Ingbert LiebingCDU/CSU - Unterstützung der Kommunen
Herr Präsident! Meine sehr geehrten Damen und Herren! Wir führen heute eine Debatte über die Lage der Kommunen in Deutschland, die unter anderem auf die Initiative des Aktionsbündnisses zurückgeht. Es ist gut, dass wir diese Debatte heute führen.

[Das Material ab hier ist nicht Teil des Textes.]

(** ** What one step does *)

Definition sound (s : Ril) : Prop := rl_reportOps_ s = true ∧ length (rl_radioState s) = 2%nat.
Definition notifies (m : Micro) : Prop := match m with MNotify _ _ => True | _ => False end.
Definition told_out (slot : Z) (st : HRilRadioState) : Out :=
  ONotify DModem slot HNOTI_MODEM_RADIO_STATE_UPDATED (PPower st).
Definition micro_effect (m : Micro) (s : Ril) (next : list Micro) (s' : Ril) : Prop :=
  match m with
  | MStore slot st =>
      in_slots slot = true ∧ rl_radioState s' = <[Z.to_nat slot := st]> (rl_radioState s) ∧
      rl_log s' = rl_log s ∧ next = [MNotify slot st]
  | MExchange slot st =>
      in_slots slot = true ∧ rl_radioState s' = <[Z.to_nat slot := st]> (rl_radioState s) ∧
      rl_log s' = rl_log s ∧
      next = if bool_decide (rl_radioState s !! Z.to_nat slot = Some st) then [] else [MNotify slot st]
  | MNotify slot st =>
      rl_radioState s' = rl_radioState s ∧ rl_log s' = rl_log s ++ [told_out slot st] ∧ next = []
  | MNudgeLoad slot =>
      s' = s ∧ (next = [] ∨ next = [MNotify slot HRIL_RADIO_POWER_STATE_OFF] ∧
                           rl_radioState s !! Z.to_nat slot = Some HRIL_RADIO_POWER_STATE_OFF)
  | _ => radio_still s s' ∧ Forall (λ m, ¬ notifies m) next
  end.
Lemma aget_Some {A} (l : list A) i s x s' :
  aget l i s = Some (x, s') → s' = s ∧ l !! Z.to_nat i = Some x.
Proof. unfold aget, fsome, fault. destruct (i <? 0); [done|]. destruct (_ !! _); [|done]. by intros [= -> ->]. Qed.
(** The steps that only pass something on. *)
Lemma still_then {A} (m : M A) (f : A → list Micro) s next s' :
  fkeeps radio_still m → (∀ a, Forall (λ m, ¬ notifies m) (f a)) →
  fbind m (λ a, fret (f a)) s = Some (next, s') → radio_still s s' ∧ Forall (λ m, ¬ notifies m) next.
Proof.
  intros Hm Hf. unfold fbind, fret. destruct (m s) as [[a s1]|] eqn:E; [|done]. intros [= <- <-].
  split; [by eapply Hm|done].
Qed.
Lemma still_TakePending_slot serial :
  fkeeps radio_still (let! req := TakePending serial in
    let! slot := match req with
                 | Some r => let! info := deref r in fret (slot_or_0 (rq_slotId info))
                 | None => fret 0
                 end in fret (req, slot)).
Proof. unfold TakePending, deref. still_tac. Qed.
Lemma micro_spec m s next s' : sound s → micro m s = Some (next, s') → sound s' ∧ micro_effect m s next s'.
Proof.
  intros [Ho Hl].
  assert (∀ s', radio_still s s' → sound s') as Hstill.
  { intros t (E1 & E2 & _). unfold sound. by rewrite E1 E2. }
  destruct m as [slot st|slot st|slot st|slot| |slot|slot|serial error|serial error power|r error]; cbn [micro micro_effect].
  - unfold fbind, fret. destruct (Modem.store_state slot st s) as [[[] s1]|] eqn:E; [|done]. intros [= <- <-].
    apply runs_store in E as [Hs ->]; [|done]. split; [split; [done|by rewrite /= length_insert]|done].
  - unfold fbind, fget, fret. destruct (aget _ _ _) as [[old s1]|] eqn:E1; [|done]. apply aget_Some in E1 as [-> E1].
    destruct (Modem.store_state slot st s) as [[[] s1]|] eqn:E; [|done]. intros [= <- <-].
    apply runs_store in E as [Hs ->]; [|done]. split; [split; [done|by rewrite /= length_insert]|]. split_and!; [done..|].
    rewrite E1. repeat case_bool_decide; congruence.
  - unfold Modem.notify_state, notify, emit, fbind, fget, fmod, fret. rewrite Ho. intros [= <- <-]. by split.
  - intros E. apply still_then in E; [split; [apply Hstill|]; apply E| |intros a; constructor]. unfold notify. still_tac.
  - intros E. apply still_then in E; [split; [apply Hstill|]; apply E| |intros a; constructor]. still_mod.
  - intros E. apply still_then in E; [split; [apply Hstill|]; apply E| |intros []; repeat constructor; intros []].
    unfold SlotHasSimApp. still_tac.
  - unfold CachedRadioState, fbind, fget, fret. destruct (negb _); [by intros [= <- <-]; split; [|split; [|left]]|].
    destruct (aget _ _ _) as [[st s1]|] eqn:E1; [|done]. apply aget_Some in E1 as [-> E1]. intros [= <- <-].
    split; [done|]. split; [done|]. case_bool_decide; [|by left]. subst. by right.
  - intros E. apply still_then in E; [split; [apply Hstill|]; apply E|still_tac|intros a; repeat constructor; intros []].
  - intros E. assert (fbind (let! req := TakePending serial in
      let! slot := match req with
                   | Some r => let! info := deref r in fret (slot_or_0 (rq_slotId info))
                   | None => fret 0
                   end in fret (req, slot))
      (λ rs, fret (match power with
            | Some requestedOn =>
                if error =? RadioError.NONE
                then [MExchange rs.2 (if requestedOn : bool then HRIL_RADIO_POWER_STATE_ON
                                      else HRIL_RADIO_POWER_STATE_OFF)]
                else []
            | None => []
            end ++ match rs.1 with Some r => [MReport r error] | None => [] end)) s = Some (next, s')) as E'.
    { revert E. unfold fbind, fret. destruct (TakePending serial s) as [[[r|] s1]|]; [|done..]. by destruct (deref r s1) as [[info s2]|]. }
    apply still_then in E'; [split; [apply Hstill|]; apply E'|apply still_TakePending_slot|].
    intros [req slot]. cbn. destruct power as [[]|], (error =? RadioError.NONE), req; repeat constructor; intros [].
  - intros E. apply still_then in E; [split; [apply Hstill|]; apply E| |intros a; constructor]. auto with fkeeps.
Qed.

(** ** Runs *)

Lemma program_notifies a ms :
  program a = Some ms → a ≠ AAnnounce → Forall (λ m, ¬ notifies m) ms.
Proof.
  destruct a as [| ? ? ? r|? ? n| | | |]; try discriminate; try done;
    [destruct r|destruct n|]; try discriminate; intros [= <-] _; repeat constructor; intros [].
Qed.
Lemma radio_act_program a : program a = None → radio_act a = false.
Proof. destruct a as [| ? ? ? r|? ? n| | | |]; try discriminate; try done; [destruct r|destruct n]; done. Qed.
Lemma on_its_way_run m i step ms next s slot st :
  rd_threads m !! i = Some (step :: ms) → on_its_way slot st m →
  on_its_way slot st (mkRadio s (<[i := next ++ ms]> (rd_threads m))) ∨ step = MNotify slot st.
Proof.
  intros Hi (k & Hk & Hin). apply list_elem_of_lookup in Hk as [j Hj].
  destruct (decide (i = j)) as [<-|Hne].
  - rewrite Hi in Hj. injection Hj as <-. apply elem_of_cons in Hin as [->|Hin]; [by right|]. left.
    exists (next ++ ms). split; [|set_solver]. cbn. apply list_elem_of_lookup. exists i.
    apply list_lookup_insert_eq. by eapply lookup_lt_Some.
  - left. exists k. split; [|done]. cbn. apply list_elem_of_lookup. exists j. by rewrite list_lookup_insert_ne.
Qed.
Lemma on_its_way_new m i step ms next s slot st :
  rd_threads m !! i = Some (step :: ms) →
  on_its_way slot st (mkRadio s (<[i := next ++ ms]> (rd_threads m))) →
  on_its_way slot st m ∨ MNotify slot st ∈ next.
Proof.
  intros Hi (k & Hk & Hin). cbn in Hk. apply list_elem_of_lookup in Hk as [j Hj].
  apply list_lookup_insert_Some in Hj as [(<- & <- & _)|[Hne Hj]].
  - apply elem_of_app in Hin as [?|Hin]; [by right|]. left. exists (step :: ms). split; [|set_solver].
    by eapply list_elem_of_lookup_2.
  - left. exists k. split; [|done]. by eapply list_elem_of_lookup_2.
Qed.

Definition busy (slot : Z) (m : Radio) : Prop := ∃ st, on_its_way slot st m.
Lemma unsettled_busy slot m : unsettled slot m = false → ¬ busy slot m.
Proof.
  intros Hu (st & k & Hk & Hn). apply not_true_iff_false in Hu. apply Hu. unfold unsettled.
  apply existsb_exists. exists k. split; [by apply list_elem_of_In|]. apply existsb_exists.
  exists (MNotify slot st). split; [by apply list_elem_of_In|]. apply Z.eqb_refl.
Qed.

Diese Debatte findet vor einem besonderen Hintergrund statt. Denn in diesen Tagen erleben wir wie selten zuvor, wie wichtig leistungsstarke Kommunen sind.
(Beifall bei der CDU/CSU sowie bei Abgeordneten der SPD)
Unsere Städte und Gemeinden stehen mit der Bewältigung der Flüchtlingskrise vor einer besonderen Herausforderung. Und alle leisten einen gewaltigen Kraftakt: die Mitarbeiterinnen und Mitarbeiter in den Verwaltungen der Städte und Gemeinden, die Oberbürgermeisterinnen und Oberbürgermeister, die Bürgermeisterinnen und Bürgermeister und die Landrätinnen und Landräte an der Spitze. Viele ehrenamtliche Helferinnen und Helfer organisieren die Aufnahme von Flüchtlingen aus anderen Ländern, die aus Not zu uns kommen, und Hilfe für diese Flüchtlinge. Diese großartige Leistung, dieser Kraftakt, verdient unser aller Dank und Anerkennung.
(Beifall im ganzen Hause)
In dieser Zeit kommt es ganz besonders auf die Kommunen an. Nicht in Berlin, nicht hier im Deutschen Bundestag, nicht in den Landeshauptstädten, nicht in den Staatskanzleien oder in den Landtagen, sondern vor Ort, in den Städten und Gemeinden, entscheidet es sich, ob wir in der Lage sind, diese Herausforderung tatsächlich in der Praxis zu meistern. Das entscheidet sich in Städten wie Essen, Gelsenkirchen oder Wuppertal oder in kleinen Dörfern wie Seeth oder Boostedt, wo in den Erstaufnahmeeinrichtungen der Länder inzwischen mehr Flüchtlinge leben als Einheimische im Dorf.
(Volker Kauder [CDU/CSU]: Auch in Passau!)
Umso wichtiger ist es, dass wir heute zu klaren Verständigungen zwischen Bund und Ländern kommen; und da geht es um drei Bereiche.
Es geht jetzt erstens darum, alle Kräfte zu mobilisieren, um Hilfe zu leisten, und diesen Kraftakt vor Ort zu organisieren, Menschen, die aus Not zu uns kommen, zu helfen.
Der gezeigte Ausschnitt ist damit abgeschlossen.